The Liberal leader’s high personal approval ratings remain firm, reflecting a stability of government that has been lacking for more than a decade. They have been sustained for longer than just about any other prime minister, rivalling that of Kevin Rudd in his first year of government.
The Coalition’s primary vote — at 43 per cent — is also still a point and a half above it election result. This is also almost without precedent for an 18-month-old re-elected government.
Little has changed over the course of the pandemic. Voters appear to have assessed Morrison and the Coalition and locked in their approval of its management of the crisis. For the time being at least, the political landscape remains largely a case of “It’s COVID, stupid”.
Voters want to remain safe, they want to spend Christmas with their families, they want to keep a job.
While they’ve had to swallow a bitter pill, particularly Victorians, as the rest of the world goes to hell in a hand-basket, Australia appears not such a bad place to be.

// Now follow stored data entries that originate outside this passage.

(* ===== verification/Deliveries.v ===== *)
(** * Deliveries: what is sent arrives

    The round trip of a message through the headers and the network device, and
    the post office as a whole: its boxes keep the invariant of the synchronised
    list (SynchLists.v), of which an operation in one box is a step of that list. *)

From S2P Require Import Prelude Lists Stats Interrupt Devices Procs Monitor SynchLists Network Post.

(** ** Headers and buffers *)

Module Letters.
Import Wire.

Lemma bcopy_from_Ok buf i n : 0 <= i -> 0 <= n -> i + n <= Z.of_nat (length buf) ->
  bcopy_from buf i n = Ok (slice (Z.to_nat i) (Z.to_nat n) buf).
Proof. intros. unfold bcopy_from. by rewrite !(proj2 (Z.leb_le _ _)) by lia. Qed.

Lemma bcopy_to_Ok buf i bs : 0 <= i -> i + Z.of_nat (length bs) <= Z.of_nat (length buf) ->
  bcopy_to buf i bs = Ok (list_inserts (Z.to_nat i) bs buf).
Proof. intros. unfold bcopy_to. by rewrite !(proj2 (Z.leb_le _ _)) by lia. Qed.

Lemma length_words a b c : length (words a b c) = 12%nat.
Proof. unfold words. by rewrite !length_app, !length_le_split. Qed.

(** The three words of a header, at the front of a buffer. *)
Lemma words_back a b c buf : slice 0 12 buf = words a b c -> 0 <= c < 2 ^ 32 ->
  word 0 buf = u32 a /\ word 1 buf = u32 b /\ word 2 buf = c.
Proof.
  intros Hs Hc. assert (forall i, (i < 3)%nat -> slice (4 * i) 4 buf = slice (4 * i) 4 (words a b c)) as Hi.
  { intros i Hi. rewrite <- Hs, slice_slice by lia. done. }
  unfold word. rewrite !Hi by lia. change (4 * 0)%nat with 0%nat. change (4 * 1)%nat with 4%nat. change (4 * 2)%nat with 8%nat. unfold words.
  assert (forall l1 l2 l3 : list Z, length l1 = 4%nat -> length l2 = 4%nat -> length l3 = 4%nat ->
    slice 0 4 (l1 ++ l2 ++ l3) = l1 /\ slice 4 4 (l1 ++ l2 ++ l3) = l2 /\ slice 8 4 (l1 ++ l2 ++ l3) = l3) as Happ.
  { intros l1 l2 l3 E1 E2 E3. unfold slice. rewrite drop_0. split_and!.
    - by rewrite take_app_length'.
    - by rewrite drop_app_length', take_app_length'.
    - rewrite (app_assoc l1 l2), drop_app_length' by (rewrite length_app; lia). by apply take_ge; lia. }
  destruct (Happ (le_split 4 (u32 a)) (le_split 4 (u32 b)) (le_split 4 c)) as (-> & -> & ->); try apply length_le_split.
  rewrite !le_combine_split. change (256 ^ Z.of_nat 4) with (2 ^ 32).
  rewrite !(Z.mod_small _ (2 ^ 32)); try done; apply u32_range.
Qed.

Lemma packet_back h buf : is_s32 (pkt_to h) -> is_s32 (pkt_from h) -> 0 <= pkt_length h < 2 ^ 32 ->
  slice 0 12 buf = packet_bytes h -> packet_header buf = h.
Proof.
  intros Ht Hf Hl Hs. destruct (words_back _ _ _ _ Hs Hl) as (E0 & E1 & E2). unfold packet_header.
  rewrite E0, E1, E2, !s32_u32, !s32_id by done. by destruct h.
Qed.

Lemma mail_back h buf : is_s32 (mail_to h) -> is_s32 (mail_from h) -> 0 <= mail_length h < 2 ^ 32 ->
  slice 0 12 buf = mail_bytes h -> mail_header buf = h.
Proof.
  intros Ht Hf Hl Hs. destruct (words_back _ _ _ _ Hs Hl) as (E0 & E1 & E2). unfold mail_header.
  rewrite E0, E1, E2, !s32_u32, !s32_id by done. by destruct h.
Qed.

(** A call of [Send] with a message that is there, for a box there may be. *)
Record sendable (c : PostOfficeOutput.call) : Prop := {
  sd_to : is_s32 (pkt_to (PostOfficeOutput.pktHdr c));
  sd_box : 0 <= mail_to (PostOfficeOutput.mailHdr c) < 2 ^ 31;
  sd_from : is_s32 (mail_from (PostOfficeOutput.mailHdr c));
  sd_length : 0 <= mail_length (PostOfficeOutput.mailHdr c) <= MaxMailSize;
  sd_data : mail_length (PostOfficeOutput.mailHdr c) <= Z.of_nat (length (PostOfficeOutput.data c));
  sd_garbage : length (PostOfficeOutput.garbage c) = 52%nat;
  sd_garbage' : length (PostOfficeOutput.garbage' c) = 64%nat;
}.
(** C29: The post office with the postal worker, any number of threads in
    [PostOfficeInput::Receive], for any boxes, and the network interrupts, as long
    as letters arrive (packets of the form [Send] makes, for boxes there are).  No
    assertion fails, in the office, its boxes or the device, but the one of
    [Receive] that its box is there, and this one exactly then.  The messages
    taken out of a box are those that arrived for it, unchanged, each once and in
    the order of arrival; and the results of a thread's calls of [Receive] for a
    box are the messages the thread took out of that box, in this order, but for
    at most one that it has taken and that its call has not returned yet. *)
Theorem mail_in_order nb n (s : sys) arrived h : reach nb n s arrived h ->
  (forall e r, admissible nb e -> step s e = Some r -> (exists s' : sys, r = Ok s') \/
     (exists th box, e = Run th /\ threads s !! th = Some (Receive th box) /\ ~ (0 <= box < Z.of_nat nb) /\ r = Fault AssertFailure)) /\
  (forall i, (i < nb)%nat -> (taken h i).*2 `prefix_of` (mail_of <$> filter (fun pkt => box_of pkt = i) arrived)) /\
  (forall th k, threads s !! th = Some k -> answered nb h th k).
Proof.
  intros Hr%office_ok. split_and!.
  - intros e r Ha Hs. destruct (office_step nb s arrived h e r Hr Ha Hs) as [(s' & ? & _) | ?]; [left; by exists s' | by right].
  - intros i Hi. by apply (taken_prefix nb s).
  - intros th k Hk. by apply (all_answered nb s arrived).
Qed.
Definition edge (o : ParameterObj) (which : string) (bound : Q) : exn :=
  ParameterErr "edge" [AStr (fullname o); AStr which; ANum bound].

(** The [eval] methods, over the value getter of the parts; a plain
    [Parameter] has no such method. *)
Definition eval_with (getval : addr -> result Q) (c : ParamClass)
  : result Q :=
  (match c with
   | PlainParameter => Exc AttributeError
   | CompositeBase _ => Exc NotImplementedError
   | ConstantParameter value => Val value
   | UnaryOpParameter arg op => x <- getval arg ;; Val (op x)
   | BinaryOpParameter lhs rhs op =>
       x <- getval lhs ;; y <- getval rhs ;; Val (op x y)
   end)%R.

(** [Parameter._get_val] *)
Fixpoint _get_val (fuel : nat) (h : store) (self : addr) : result Q :=
  match fuel with
  | O => Diverge
  | S n =>
      (o <- deref h self ;;
       if is_composite (cls o) then eval_with (_get_val n h) (cls o)
       else match _link o with
            | None => Val (_val o)
            | Some l =>
                val <- _get_val n h l ;;
                if Qltb val (_min o) then Exc (edge o "minimum" (_min o))
                else if Qgtb val (_max o) then Exc (edge o "maximum" (_max o))
                else Val val
            end)%R
  end.

(** [c.eval()] for a composite [c]. *)
Definition eval (fuel : nat) (h : store) (self : addr) : result Q :=
  (o <- deref h self ;; eval_with (_get_val fuel h) (cls o))%R.

(** [Parameter._get_default_val] *)
Fixpoint _get_default_val (fuel : nat) (h : store) (self : addr)
  : result Q :=
  match fuel with
  | O => Diverge
  | S n =>
      (o <- deref h self ;;
       if is_composite (cls o) then eval_with (_get_val n h) (cls o)
       else match _link o with
            | Some l => _get_default_val n h l
            | None => Val (_default_val o)
            end)%R
  end.

(** The loop of [CompositeParameter._get_parts] over [self.parts], with
    the recursive call on composite parts passed as [rec]. *)
Fixpoint parts_loop (rec : addr -> result (list addr)) (h : store)
    (self : addr) (ps : list addr) (parts : list addr)
  : result (list addr) :=
  match ps with
  | [] => Val parts
  | p :: ps' =>
      if decide (p = self) then Exc AssertionError
      else
        (o <- deref h p ;;
         if is_composite (cls o)
         then sub <- rec p ;; parts_loop rec h self ps' (parts ++ [p] ++ sub)
         else parts_loop rec h self ps' (parts ++ [p]))%R
  end.

(** [CompositeParameter._get_parts] *)
Fixpoint _get_parts (fuel : nat) (h : store) (self : addr)
  : result (list addr) :=
  match fuel with
  | O => Diverge
  | S n =>
      (o <- deref h self ;;
       parts_loop (_get_parts n h) h self (parts_of (cls o)) [])%R
  end.

(** [list(iter(self))]: [Parameter.__iter__] yields the parameter itself,
    [CompositeParameter.__iter__] the flattened parts. *)
Definition __iter__ (fuel : nat) (h : store) (self : addr)
  : result (list addr) :=
  (o <- deref h self ;;
   if is_composite (cls o) then _get_parts fuel h self else Val [self])%R.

As Opposition Leader, Anthony Albanese has a unique challenge. A large percentage of voters have yet come to a conclusion about him: while those uncommitted when it comes to Morrison is at 4 per cent, for Albanese this ranges between 16 and 21 per cent.
The most notable change in the latest Newspoll this week was a rebound in Albanese’s personal approval ratings — an eight-point turnaround marks his second highest net satisfaction ratings this year: positive 4 per cent. This would be more significant if it wasn’t off the back of a similarly sized decline in September and didn’t reflect a return to where he was mid-pandemic.
There will be a temptation to interpret Albanese’s recovery in the latest poll through the lens of the US election and the strong anti-Trump sentiment in Australia, and Labor’s attempt to piggy-back on to a notion that it was somehow an election fought on climate change.
Considering the poll was conducted before Joe Biden was elected puts paid to any suggestion of a “trickle” of progressive leftism across the Pacific, notwithstanding the fact it appears to have gone slightly backwards as a movement.
As one senior Labor MP put it: “The lunar left are now howling at a Biden full moon.”
Putting it in the context of Labor’s convincing win in Queensland would be more plausible, but then Albanese was nowhere to be seen during that campaign so this is equally unlikely.
The most remarkable feature of Albanese’s leadership of the past two weeks has been his success in shutting down the Joel Fitzgibbon/Mark Butler climate wars and finally backing a Labor gas plan.
This would be just as reasonable an explanation for the direct transfer of a single point from the Coalition to Labor — as opposed to the usual minor party preference fiddling — in the latest poll.
Then again, sometimes the best interpretation of polls is that there is little to interpret at all other than a confirmation of a situation pretty normal.